═══ LISTED ENTRIES ═══

(** * Day 12 of the puzzle collection: garden regions, perimeters and sides

    A shallow embedding of [src/D12/main.ts].  The script reads a text
    grid, segments it into maximal 4-connected regions of one symbol by
    breadth-first flood fill, and prints two totals: the sum of
    [area * perimeter] and the sum of [area * sides] over all regions.

    Conventions of the embedding:
    - a JavaScript [number] that only ever holds an integer is a [Z];
    - a JavaScript string is a [string], one [ascii] per code unit;
    - [Set<string>] is a [gset string], [Record<string, _>] a [gmap string _];
    - arrays are lists, array updates by index are list inserts;
    - the two [while] loops take a [fuel : nat] bounding their iterations
      and return [None] when it runs out; lookups of a key or index that
      the script never performs outside the table also give [None]. *)

From Stdlib Require Import ZArith Lia Ascii String DecimalString DecimalZ DecimalPos Wf_nat.
From stdpp Require Import base option list gmap sets strings relations.

Open Scope Z_scope.

(** ** Data model *)

(** [type Cell = { x: number; y: number }] *)
Record Cell := mkCell { cell_x : Z; cell_y : Z }.

(** A symbol read from the grid: one character, or [None] for the
    [undefined] that indexing past the end of a short row gives. *)
Abbreviation Symbol := (option ascii).

(** [type Region = { cells: Cell[]; char: string }] *)
Record Region := mkRegion { cells : list Cell; char : Symbol }.

(** The object returned by [parseInput]. *)
Record Parsed := mkParsed { grid : list (list ascii); height : Z; width : Z }.

#[global] Instance Cell_eq_dec : EqDecision Cell.
Proof. solve_decision. Defined.

(** ** Text handling *)

(** The code units below 256 that [String.prototype.trim] strips. *)
Definition isWhiteSpace (a : ascii) : bool :=
  bool_decide (nat_of_ascii a ∈ [9; 10; 11; 12; 13; 32; 160]%nat).

Fixpoint trimStart (l : list ascii) : list ascii :=
  match l with
  | a :: l' => if isWhiteSpace a then trimStart l' else l
  | [] => []
  end.

Definition trim (s : string) : string :=
  string_of_list_ascii
    (rev (trimStart (rev (trimStart (list_ascii_of_string s))))).

(** [s.split(sep)] for a one-character separator. *)
Fixpoint split (sep : ascii) (s : string) : list string :=
  match s with
  | EmptyString => [EmptyString]
  | String a s' =>
      if Ascii.eqb a sep then EmptyString :: split sep s'
      else match split sep s' with
           | piece :: rest => String a piece :: rest
           | [] => [String a EmptyString]
           end
  end.

(** The last line of [parseInput]: the grid with its dimensions.  The
    script reads [grid[0].length]; [grid[0]] exists for every text, since
    [split] returns at least one line. *)
Definition gridInput (g : list (list ascii)) : Parsed :=
  {| grid := g;
     height := Z.of_nat (length g);
     width := Z.of_nat (length (default [] (head g))) |}.

(** [parseInput], applied to the text that [fs.readFileSync] returned. *)
Definition parseInput (text : string) : Parsed :=
  let lines := split "010"%char (trim text) in
  gridInput (map list_ascii_of_string lines).

(** [coordinateKey]: the template literal prints each integer in decimal. *)
Definition coordinateKey (x y : Z) : string :=
  NilZero.string_of_int (Z.to_int x) +:+ "," +:+ NilZero.string_of_int (Z.to_int y).

(** [Number(s)] on signed decimal integer literals; [None] stands for every
    other string (where JavaScript gives [NaN] or a value read by another
    rule), which the script never passes. *)
Definition Number (s : string) : option Z :=
  Z.of_int <$> NilZero.int_of_string s.

(** [parseCoordinateKey]: [const [x, y] = key.split(",").map(Number)]. *)
Definition parseCoordinateKey (key : string) : option (Z * Z) :=
  match split ","%char key with
  | sx :: sy :: _ => x ← Number sx; y ← Number sy; Some (x, y)
  | _ => None
  end.

(** ** The grid *)

Definition directions : list (Z * Z) := [(0, -1); (1, 0); (0, 1); (-1, 0)].

(** A [forEach] whose body can fail. *)
Fixpoint forEachM {A B : Type} (f : A → B → option A) (a : A) (l : list B)
  : option A :=
  match l with
  | [] => Some a
  | b :: l' => a' ← f a b; forEachM f a' l'
  end.

Section Garden.

Variable inp : Parsed.

Definition inBounds (x y : Z) : bool :=
  bool_decide (x >= 0) && bool_decide (x < width inp)
  && bool_decide (y >= 0) && bool_decide (y < height inp).

(** [grid[y][x]], read at loop indices and after [inBounds(x, y)] only,
    so with a row [y] that exists; [None] is the [undefined] of a row too
    short for [x]. *)
Definition gridAt (x y : Z) : Symbol :=
  row ← grid inp !! Z.to_nat y; row !! Z.to_nat x.

(** [visited[y][x]], read where [inBounds(x, y)] holds. *)
Definition visitedAt (visited : list (list bool)) (x y : Z) : bool :=
  default false (row ← visited !! Z.to_nat y; row !! Z.to_nat x).

(** [visited[y][x] = true], written where [inBounds(x, y)] holds. *)
Definition markVisited (visited : list (list bool)) (x y : Z) : list (list bool) :=
  match visited !! Z.to_nat y with
  | Some row => <[Z.to_nat y := <[Z.to_nat x := true]> row]> visited
  | None => visited
  end.

(** ** Region segmentation *)

(** The loop state of the flood fill. *)
Record Fill := mkFill
  { fill_visited : list (list bool); fill_cells : list Cell; fill_queue : list Cell }.

(** The body of [directions.forEach] inside the [while] loop. *)
Definition visitNeighbor (character : Symbol) (c : Cell) (st : Fill) (d : Z * Z) : Fill :=
  let nx := cell_x c + d.1 in
  let ny := cell_y c + d.2 in
  if inBounds nx ny && negb (visitedAt (fill_visited st) nx ny)
     && bool_decide (gridAt nx ny = character)
  then {| fill_visited := markVisited (fill_visited st) nx ny;
          fill_cells := fill_cells st ++ [mkCell nx ny];
          fill_queue := fill_queue st ++ [mkCell nx ny] |}
  else st.

(** [while (queue.length) { ... }] *)
Fixpoint floodFill (fuel : nat) (character : Symbol) (st : Fill) : option Fill :=
  match fill_queue st with
  | [] => Some st
  | c :: rest =>
      match fuel with
      | O => None
      | S fuel' =>
          floodFill fuel' character
            (foldl (visitNeighbor character c)
               {| fill_visited := fill_visited st;
                  fill_cells := fill_cells st;
                  fill_queue := rest |}
               directions)
      end
  end.

(** The body of the two nested [for] loops of [findRegions]. *)
Definition scanCell (fuel : nat) (y : Z) (st : list (list bool) * list Region) (x : Z)
  : option (list (list bool) * list Region) :=
  let '(visited, regions) := st in
  if negb (visitedAt visited x y) then
    let visited := markVisited visited x y in
    let character := gridAt x y in
    st' ← floodFill fuel character
            {| fill_visited := visited;
               fill_cells := [mkCell x y];
               fill_queue := [mkCell x y] |};
    Some (fill_visited st',
          regions ++ [{| cells := fill_cells st'; char := character |}])
  else Some st.

Definition scanRow (fuel : nat) (st : list (list bool) * list Region) (y : Z)
  : option (list (list bool) * list Region) :=
  forEachM (scanCell fuel y) st (seqZ 0 (width inp)).

Definition findRegions (fuel : nat) : option (list Region) :=
  let visited :=
    replicate (Z.to_nat (height inp)) (replicate (Z.to_nat (width inp)) false) in
  snd <$> forEachM (scanRow fuel) (visited, []) (seqZ 0 (height inp)).

(** ** Perimeter *)

Definition cellKeys (region : Region) : gset string :=
  list_to_set (map (λ c, coordinateKey (cell_x c) (cell_y c)) (cells region)).

Definition exposed (cellSet : gset string) (c : Cell) (perimeter : Z) (d : Z * Z) : Z :=
  let nx := cell_x c + d.1 in
  let ny := cell_y c + d.2 in
  if negb (inBounds nx ny) || negb (bool_decide (coordinateKey nx ny ∈ cellSet))
  then perimeter + 1
  else perimeter.

Definition computePerimeter (region : Region) : Z :=
  let cellSet := cellKeys region in
  foldl (λ perimeter c, foldl (exposed cellSet c) perimeter directions)
    0 (cells region).

End Garden.

(** ** Union-find over string keys *)

(** The two tables captured by the closures of [createUnionFind], with the
    element array they were built from. *)
Record UnionFind := mkUnionFind
  { uf_elements : list string;
    uf_parent : gmap string string;
    uf_size : gmap string Z }.

Definition createUnionFind (elements : list string) : UnionFind :=
  foldl (λ uf e, {| uf_elements := uf_elements uf;
                    uf_parent := <[e := e]> (uf_parent uf);
                    uf_size := <[e := 1]> (uf_size uf) |})
    {| uf_elements := elements; uf_parent := ∅; uf_size := ∅ |}
    elements.

(** [find]: the loop with path halving, on the parent table. *)
Fixpoint find (fuel : nat) (parent : gmap string string) (p : string)
  : option (string * gmap string string) :=
  pp ← parent !! p;
  if decide (p = pp) then Some (p, parent)
  else match fuel with
       | O => None
       | S fuel' =>
           gp ← parent !! pp;
           find fuel' (<[p := gp]> parent) gp
       end.

Definition union (fuel : nat) (uf : UnionFind) (a b : string) : option UnionFind :=
  '(rootA, parent1) ← find fuel (uf_parent uf) a;
  '(rootB, parent2) ← find fuel parent1 b;
  if decide (rootA = rootB) then
    Some {| uf_elements := uf_elements uf; uf_parent := parent2; uf_size := uf_size uf |}
  else
    sizeA ← uf_size uf !! rootA;
    sizeB ← uf_size uf !! rootB;
    if bool_decide (sizeA < sizeB) then
      Some {| uf_elements := uf_elements uf;
              uf_parent := <[rootA := rootB]> parent2;
              uf_size := <[rootB := sizeB + sizeA]> (uf_size uf) |}
    else
      Some {| uf_elements := uf_elements uf;
              uf_parent := <[rootB := rootA]> parent2;
              uf_size := <[rootA := sizeA + sizeB]> (uf_size uf) |}.

(** [elements.map(find)], threading the parent table through the calls. *)
Fixpoint findAll (fuel : nat) (parent : gmap string string) (elements : list string)
  : option (list string) :=
  match elements with
  | [] => Some []
  | e :: rest =>
      '(root, parent') ← find fuel parent e;
      roots ← findAll fuel parent' rest;
      Some (root :: roots)
  end.

Definition countComponents (fuel : nat) (uf : UnionFind) : option Z :=
  roots ← findAll fuel (uf_parent uf) (uf_elements uf);
  Some (Z.of_nat (size (list_to_set roots : gset string))).

(** ** Sides *)

Definition unionIfPresent (fuel : nat) (positionSet : gset string)
    (position other : string) (uf : UnionFind) : option UnionFind :=
  if bool_decide (other ∈ positionSet) then union fuel uf position other
  else Some uf.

═══

# PROMPT:
Pull every line containing the word "findRegions" out of the material.

# RESPONSE TO THIS TASK:
(** The body of the two nested [for] loops of [findRegions]. *)
Definition findRegions (fuel : nat) : option (list Region) :=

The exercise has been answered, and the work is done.